Naming Systems and Resolution

• Name, Address, Identifier:

  • Address: Access point; an entity can have multiple.

  • Identifier: Refers to at most one entity; never reused.

• Flat Naming: Unstructured random strings (e.g., UUIDs).

  • Resolution: Broadcasting (LANs), Multicasting (location groups), or Forwarding pointers.

  • Hierarchical Location Service: Network split into domains (Leaf to Root). Directory nodes store pointers to sub-domains.

  • Home-based (Mobile IP): Entity has a fixed home IP. Requests are tunneled to a "care-of" IP if the host moves.

• Structured Naming: Labelled directed graphs.

  • Resolution Mechanisms: Iterative (resolver contacts each name server) vs. Recursive (name server resolves on behalf of the client).

  • DNS Layers: Global (organizations), Administrational (single organization), and Managerial (individual hosts/files).

• DHTs and Chord:

  • Identifiers and keys mapped onto a circle (modulo $2^m$).

  • Successor Rule: Key $k$ is assigned to $successor(k)$, the first node with $ID ≥ k$.

  • Finger Tables: Routing tables for fast lookup. Entry $i$ at node $n$ points to $successor(n + 2^{i-1}) \text{ mod } 2^m$.

Federated Learning

• Context: Developed to address privacy concerns in Machine Learning by not concentrating large datasets in central data centers.

• Process:

  1. Clients download global model.

  2. Clients train local model on local data.

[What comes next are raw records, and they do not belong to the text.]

(** The same for a coroutine of process [i] at [φ], in a service that keeps [ψ]. *)
Lemma leads_proc (φ : Process → Prop) (ψ Q : Fleet DB R → Prop) i actor n p :
  is_coroutine actor = true →
  (∀ m, (n ≤ m)%nat → ψ (st m) → quiet_turn (sched m) (st m) (st (S m)) → ψ (st (S m))) →
  (∀ m p, (n ≤ m)%nat → fl_procs (st m) !! i = Some p → φ p → ψ (st m) →
     quiet_turn (sched m) (st m) (st (S m)) → tn_process (sched m) = i →
     match pstep (tn_actor (sched m)) (tn_answer (sched m)) p (sys_db (fl_sys (st m))) (Rd (st m))
       with
     | None => tn_actor (sched m) ≠ actor
     | Some (p', db', r') =>
         st (S m) = mk_fleet (mk_sys db' r' (mints (tn_actor (sched m)) (tn_answer (sched m)) p ∪
           minted (fl_sys (st m)))) (<[i := p']> (fl_procs (st m))) →
         Q (st (S m)) ∨ (φ p' ∧ tn_actor (sched m) ≠ actor)
     end) →
  fl_procs (st n) !! i = Some p → φ p → ψ (st n) → drops n ∨ ∃ m, (n ≤ m)%nat ∧ Q (st m).
Proof using Hsched Hstart PostgresLaws0 RedisLaws0.
  intros Hact Hψ Hstep Hp Hφ Hn.
  apply (leads (λ F, ψ F ∧ ∃ p, fl_procs F !! i = Some p ∧ φ p) Q i actor n); [|done| |by eauto].
  { eapply process_was. by eexists. }
  clear p Hp Hφ Hn. intros m Hm [Hs (p & Hp & Hφ)] Hq.
  specialize (Hψ m Hm Hs Hq). specialize (Hstep m p Hm Hp Hφ Hs Hq).
  destruct (turn_of (sched m) (st m) i p Hp)
    as [[Hne Hp']|[(Hi & He & Hst)|(Hi & p' & db' & r' & Hst & He)]].
  - right. split; [split; [done|]; by exists p|]. by intros [? _].
  - rewrite Hst in Hstep. right. cbn [state] in *. rewrite He in *.
    split; [split; [done|]; by exists p|]. intros [_ ?]. by apply Hstep.
  - rewrite Hst in Hstep. destruct (Hstep Hi) as [?|[? ?]]; [by cbn [state];
      rewrite He|by left|right].
    split; [|by intros [_ ?]]. split; [done|]. exists p'. cbn [state]. rewrite He. cbn.
    by rewrite lookup_insert_eq.
Qed.

(** What a step leaves of its process. *)
Lemma step_frame actor an p (db : DB) (r : R) p' db' r' :
  pstep actor an p db r = Some (p', db', r') →
  pr_stop p' = pr_stop p ∧ pr_activation_batch p' = pr_activation_batch p ∧
  pr_recovery_batch p' = pr_recovery_batch p ∧
  (actor ≠ A_scheduler → pr_scheduler p' = pr_scheduler p) ∧
  (actor ≠ A_recovery → pr_recovery p' = pr_recovery p) ∧
  (actor ≠ A_runner → beating_for (pr_runner p) = None → pr_runner p' = pr_runner p).
Proof using Type.
  intros H. destruct actor; cbn in H.
  2:{ destruct (abandon_step _ _ _) as [[pc h]|] eqn:Ha; [|done]. simplify_eq. cbn.
      split_and!; try done. intros _ Hb. unfold abandon_step in Ha. by destruct (pr_runner p). }
  all: repeat case_match; simplify_eq; by split_and!.
Qed.

(** A process that works, and goes on working. *)
Definition working p : Prop :=
  pr_stop p = false ∧ pr_activation_batch p ≠ 0%nat ∧ pr_recovery_batch p ≠ 0%nat.
(** A step of the runner's coroutine. *)
Lemma own_runner_step W p t an pc h (db : DB) (r : R) db' r' :
  bounds_ok B → heart_ok (pr_runner p) (pr_heart p) → held_by p a → punctual_leg W p →
  in_time B W p t → keeps p →
  holding a (wk_default_lease (pr_wk p)) (Some (wk_lease (pr_wk p))) (w_last W) (jobs_table db) →
  runner_step py_str exn_repr (pr_wk p) an (pr_stop p) (pr_heart p) (pr_runner p) db r =
    Some (pc, h, db', r') →
  let p' := set_runner p pc h in
  let W' := watched t A_runner an p p' W in
  lets_go p an ∨
  (held_by p' a ∧ punctual_leg W' p' ∧ keeps p' ∧ own_effect t W W' (pr_wk p) A_runner an db db').
Proof using PostgresLaws0.
  intros HB Hh Ha Hleg Ht [Hl Hk] Hhold Hstep p' W'.
  assert (w_last W' = w_last W) as HW by done.
  assert (w_missed W' = w_missed W) as Hmiss by done.
  assert (w_since W' = if decide (leg p' = leg p) then w_since W else t) as Hsi by done.
  clearbody W'. unfold held_by, keeps, lets_go, own_effect, punctual_leg, in_time in *.
  rewrite HW, Hmiss, Hsi. subst p'. destruct Hleg as [Hleg Hm].
  pose proof (misses_period _ _ HB Hm) as HP. pose proof (period_nonneg HB) as HP0.
  assert (period B = b_interval B + 2 * b_delay B) as HPe by done. destruct HB as (? & ? & ?).
  unfold leg in *. cbn [pr_runner pr_heart set_runner] in *.
  destruct (pr_runner p) as [k|k c|k c|k c|job c|job b q|job b res|b v| |] eqn:Hpc; try done.
  - (* the claimed candidate is removed *)
    cbn [runner_step] in Hstep. destruct (call _ _ _) as [r1 [x|e]] eqn:Hc.
    2:{ left. left. exists job, c. split; [done|]. by eapply remove_refused. }
    right. cbn [holds_pc] in Ha. rewrite Ha in Hstep. unfold start_execution in Hstep.
    specialize (Ht ltac:(done)). cbn [leg_bound] in Ht.
    destruct (get_handler py_str (job_type job)) as [handler|] eqn:Hg; simplify_eq; cbn;
      rewrite decide_False by done.
    + split; [done|]. split; [by split; [lia|]|]. split; [|by left]. split; [done|].
      exact (proj2 (registered_handler_ends_properly py_str (job_type job) handler
        (job_context (pr_wk p) (an_random an) (an_hex an) job a) Hg Hk)).
    + split; [done|]. split; [by split; [lia|]|]. split; [by split|by left].
  - (* the handler runs *)
    cbn [runner_step holds_pc] in *. subst b. destruct q as [o|z q|n z q]; right.
    + simplify_eq. cbn. split; [done|].
      split; [|by split; [by split|left]]. split; [|done].
      destruct (h_pc (pr_heart p)); try done; rewrite decide_False by done;
        specialize (Ht ltac:(done)); cbn in Ht; lia.
    + simplify_eq. cbn. rewrite decide_True by done. split; [done|]. split; [by split|].
      split; [by split|by left].
    + pose proof (report_kept (pr_wk p) _ (an_fault an) n z db Hhold) as Hrep.
      pose proof (report_fst (wk_default_lease (pr_wk p)) (an_now an) (an_fault an) a n z db) as
        Hfst.
      destruct (report_call _ _ _ _ _) as [d [u|e]]; simplify_eq; cbn [fst] in Hfst;
        cbn [pr_runner pr_heart set_runner holds_pc]; rewrite decide_True by done; split;
          [done|..|done|];
        (split; [by split|]); (split; [by split|]); destruct Hfst as [->|[pct ->]];
        [by left|right; left; by exists pct|by left|right; left; by exists pct].
  - (* the heartbeat is left *)
    cbn [runner_step holds_pc] in *. subst b. destruct (h_pc (pr_heart p)) eqn:Hpc'; try done.
    simplify_eq. right. specialize (Ht ltac:(done)). cbn in Ht. unfold after_handler.
    assert (∃ v, match res with
      | Err (OwnershipLostError _ _ _) => next_cycle (pr_stop p)
      | Err (JobExecutionError m) => R_settle a (FailedWith m)
      | Err e => R_settle a (FailedWith ("unexpected error: " +:+ exn_repr e))
      | Ok res => R_settle a (Succeeded res)
      end = R_settle a v) as [v ->].
    { destruct res as [res|[]]; try (by eexists). by destruct (Hk job_id worker_id
        execution_token). }
    cbn. rewrite decide_False by done. split; [done|]. split; [by split; [lia|]|].
    split; [by split|by left].
  - left. right. cbn in Ha. subst b. by exists v.
Qed.

(** A beat of an attempt that holds its job never reports a loss. *)
Lemma beat_kept wk last now f (db : DB) :
  holding a (wk_default_lease wk) (Some (wk_lease wk)) last (jobs_table db) →
  beat (wk_default_lease wk) (Some (wk_lease wk)) a now f db =
    (if decide (f = command_lost) then db
     else (owner_call (wk_default_lease wk) now a (ExtendLease (Some (wk_lease wk))) db).1,
     false, true).
Proof using PostgresLaws0.
  intros (r & Hr & Hat & Hs & _).
  destruct (owner_call_hit (wk_default_lease wk) now a (ExtendLease (Some (wk_lease wk))) db r I Hr
    Hat Hs) as (db' & Hu & _). rewrite Hu. cbn [owner_call fst] in *. rewrite run_discard in Hu.
  unfold beat. destruct f; cbn; destruct (run_session _ db) as [d [x|e]]; by simplify_eq/=.
Qed.
(* ===== verification/Replay.v ===== *)
(** * Replay: the cycles of [Runner] and [Scheduler] are runs of [Process]

    [Runner.run_once] and [Scheduler.scheduler_run_once] compute a whole cycle from
    what happens at its awaits; [Process] takes one await at a time.  Every cycle is
    replayed here as steps of the process, signals, and acts of the rest of the
    system between them. *)

From S2P Require Import Prelude.
From S2P Require Import Text.
From S2P Require Import Errors.
From S2P Require Import Model.
From S2P Require Import Postgres.
From S2P Require Import MemDB.
From S2P Require Import Session.
From S2P Require Import RetryPolicy.
From S2P Require Import Config.
From S2P Require Import Ownership.
From S2P Require Import Redis.
From S2P Require Import ReadyQueue.
From S2P Require Import Fencing.
From S2P Require Import Handlers.
From S2P Require Import Heartbeat.
From S2P Require Import Runner.
From S2P Require Import Scheduler.
From S2P Require Import Process.
From Stdlib Require Import QArith.

Local Open Scope Z_scope.

Section replay.
Context {DB : Type} `{!Postgres DB} {R : Type} `{!Redis R}.
Context (py_str : JSON → string) (exn_repr : exn → string).
(** What the rest of the system may do at an await. *)
Context (G : relation (DB * R)).
Implicit Types (db : DB) (r : R) (p : Process).

Abbreviation pstep := (process_step py_str exn_repr).

Inductive replay : relation (Process * (DB * R)) :=
  | replay_own actor an p db r p' db' r' :
      pstep actor an p db r = Some (p', db', r') → replay (p, (db, r)) (p', (db', r'))
  | replay_other p w w' : G w w' → replay (p, w) (p, w')
  | replay_signal p w : replay (p, w) (request_stop p, w).

(** The acts of others in a slice, and in a cycle, are among [G]. *)
Definition slice_within (s : Slice DB) : Prop :=
  (∀ b db r, b ∈ sl_beats s → G (db, r) (bt_others b db, r)) ∧
  (∀ db r, G (db, r) (sl_others s db, r)).

Record cycle_within (cy : Cycle DB R) : Prop := {
  cw_claim w : G w (cy_before_claim cy w);
  cw_read w : G w (cy_before_read cy w);
  cw_remove w : G w (cy_before_remove cy w);
  cw_slices : Forall slice_within (cy_slices cy)
}.

Definition answer (f : fault) (now : Z) (tok : uuid) (random : nat → Q) (hex : string) : Answer :=
  {| an_fault := f; an_now := now; an_token := tok; an_random := random; an_hex := hex;
     an_locked := ∅ |}.
Definition answer_of (f : fault) (now : Z) : Answer := answer f now 0 (λ _, 0%Q) "".

Definition stopped_as (stop : bool) (p : Process) : Process :=
  if stop then request_stop p else p.

Lemma own_step actor an p db r p' db' r' c :
  pstep actor an p db r = Some (p', db', r') → rtc replay (p', (db', r')) c →
  rtc replay (p, (db, r)) c.
Proof using Type. intros H Hc. eapply rtc_l; [by eapply replay_own|exact Hc]. Qed.

Lemma other_step p w w' c : G w w' → rtc replay (p, w') c → rtc replay (p, w) c.
Proof using Type. intros H Hc. eapply rtc_l; [by eapply replay_other|exact Hc]. Qed.

(** A signal, if there is one, arrives before the step. *)
Lemma signalled_step stop actor an p db r p' db' r' c :
  pstep actor an (stopped_as stop p) db r = Some (p', db', r') → rtc replay (p', (db', r')) c →
  rtc replay (p, (db, r)) c.
Proof using Type.
  intros H Hc. destruct stop; [|by eapply own_step].
  eapply rtc_l; [apply replay_signal|]. by eapply own_step.
Qed.

(** ** The heartbeat and the handler *)

Definition signalling : Heart := mk_heart H_ended false true.

(** The beats of a slice: the heartbeat waits again, or it has reported the loss. *)
Lemma replay_beats p job a q bs db r db' lost :
  (∀ b db r, b ∈ bs → G (db, r) (bt_others b db, r)) →
  heartbeat_run (wk_default_lease (pr_wk p)) (Some (wk_lease (pr_wk p))) a (beat_tick <$> bs) db =
    (db', lost) →
  rtc replay (set_runner p (R_handler job a q) heart_enter, (db, r))
    (set_runner p (R_handler job a q) (if lost then signalling else heart_enter), (db', r)).
Proof using Type.
  intros HG. revert db. induction bs as [|b bs IH]; intros db Hrun; cbn in Hrun.
  { simplify_eq. apply rtc_refl. }
  destruct (beat _ _ _ _ _ _) as [[d lost1] go] eqn:Hb. apply beat_go_on in Hb as Hgo. subst go.
  apply (own_step A_heart (answer_of no_fault 0) _ _ _
    (set_runner p (R_handler job a q) (mk_heart H_beating false false)) db r); [done|].
  eapply other_step; [apply HG; by left|].
  apply (own_step A_heart (answer_of (bt_fault b) (bt_now b)) _ _ _
    (set_runner p (R_handler job a q) (if lost1 then signalling else heart_enter)) d r).
  { cbn. unfold heart_step. cbn. rewrite Hb. by destruct lost1. }
  destruct lost1; cbn in Hrun.
  - simplify_eq. apply rtc_refl.
  - apply IH; [intros b' d' r1 Hb'; apply HG; by right|done].
Qed.

(** A handler runs to its outcome, or its heartbeat has signalled the loss. *)
Lemma replay_handler p job a slices q db r db' res :
  Forall slice_within slices → run_handler (pr_wk p) a slices q db = (db', res) →
  (rtc replay (set_runner p (R_handler job a q) heart_enter, (db, r))
     (set_runner p (R_handler job a (Done res)) heart_enter, (db', r))) ∨
  (res = Err (lost_exn a) ∧ ∃ t q', rtc replay (set_runner p (R_handler job a q) heart_enter, (db, r))
     (set_runner p (R_handler job a (Sleep t q')) signalling, (db', r))).
Proof using Type.
  revert slices db. induction q as [o|t q IH|n t q IH]; intros slices db Hs Hrun; cbn in Hrun.
  - simplify_eq. left. apply rtc_refl.
  - assert (∀ d, pstep A_runner (answer_of no_fault 0) (set_runner p (R_handler job a (Sleep t q))
      heart_enter) d r = Some (set_runner p (R_handler job a q) heart_enter, d, r)) as Hwake by done.
    destruct Hs as [|s slices [Hsb Hso] Hs].
    { destruct (IH [] db) as [H|(-> & t' & q' & H)]; [constructor|done|left|right; split; [done|exists t', q']];
        by (eapply own_step; [apply Hwake|]). }
    destruct (heartbeat_run _ _ _ _ _) as [d lost] eqn:Hhb.
    pose proof (replay_beats p job a (Sleep t q) _ db r d lost Hsb Hhb) as Hbeats.
    destruct lost; simplify_eq; [right; split; [done|by exists t, q]|].
    destruct (IH slices (sl_others s d) Hs Hrun) as [H|(-> & t' & q' & H)];
      [left|right; split; [done|exists t', q']];
      (etrans; [exact Hbeats|]); (eapply other_step; [apply Hso|]); by (eapply own_step; [apply Hwake|]).
  - assert (∀ d x, report_progress a n t db = (d, x) → pstep A_runner (answer_of no_fault 0)
      (set_runner p (R_handler job a (Report n t q)) heart_enter) db r =
      Some (set_runner p (R_handler job a (match x with Ok _ => q | Err e => Done (Err e) end))
        heart_enter, d, r)) as Hrep.
    { intros d x Hx. cbn. unfold report_call, db_call. cbn. rewrite Hx.
      destruct (percentage n t), x; done. }
    destruct (report_progress a n t db) as [d [u|e]] eqn:Hr.
    + destruct (IH slices d Hs Hrun) as [H|(-> & t' & q' & H)];
        [left|right; split; [done|exists t', q']]; by (eapply own_step; [by apply Hrep|]).
    + simplify_eq. left. eapply own_step; [by apply Hrep|]. apply rtc_refl.
Qed.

  3. Clients upload model weights/parameters.

  4. Server aggregates weights to produce a new global model.

• Modes:

  • Cross-device: Large number of mobile/IoT devices.

  • Cross-silo: Small number of large organizations.

  • Horizontal FL: Data has same features, different samples.

  • Vertical FL: Data has same samples, different features.

• Aggregation Types: Synchronous, Asynchronous (addresses device heterogeneity), Hierarchical (edge layer), and Robust (differential privacy/encryption).

• Algorithm: FedAvg is the original model where client parameters are weighted by their data volume ratio compared to the total volume.

• Challenges: Statistical heterogeneity (Non-IID data), communication bottlenecks, and security against data smuggling attacks during aggregation.

Technical Formulas and Data Summary

• DHT Finger Table Calculation: $n + 2^{i-1} \text{ mod } 2^m$.

• Availability Probability: Instantaneous measurement.

• Reliability Probability: Interval measurement.

• ACID Properties: Atomic, Consistent, Isolated, Durable.

• Blockchain Hash Linking: $Hash(Block_i) \to Block_{i+1}$.

• Distributed Mutual Exclusion Overhead: $2(N-1)$ messages.

• Symmetric Cryptosystem: $DK = EK$ where $Data = DK(EK(Data))$.

• Asymmetric Cryptosystem: Public Key ($PK$) and Private/Secret Key ($SK$).

• Secure Hash Function: $H(data)$ returning a fixed-length string where finding $data$ from $H(data)$ is computationally impossible.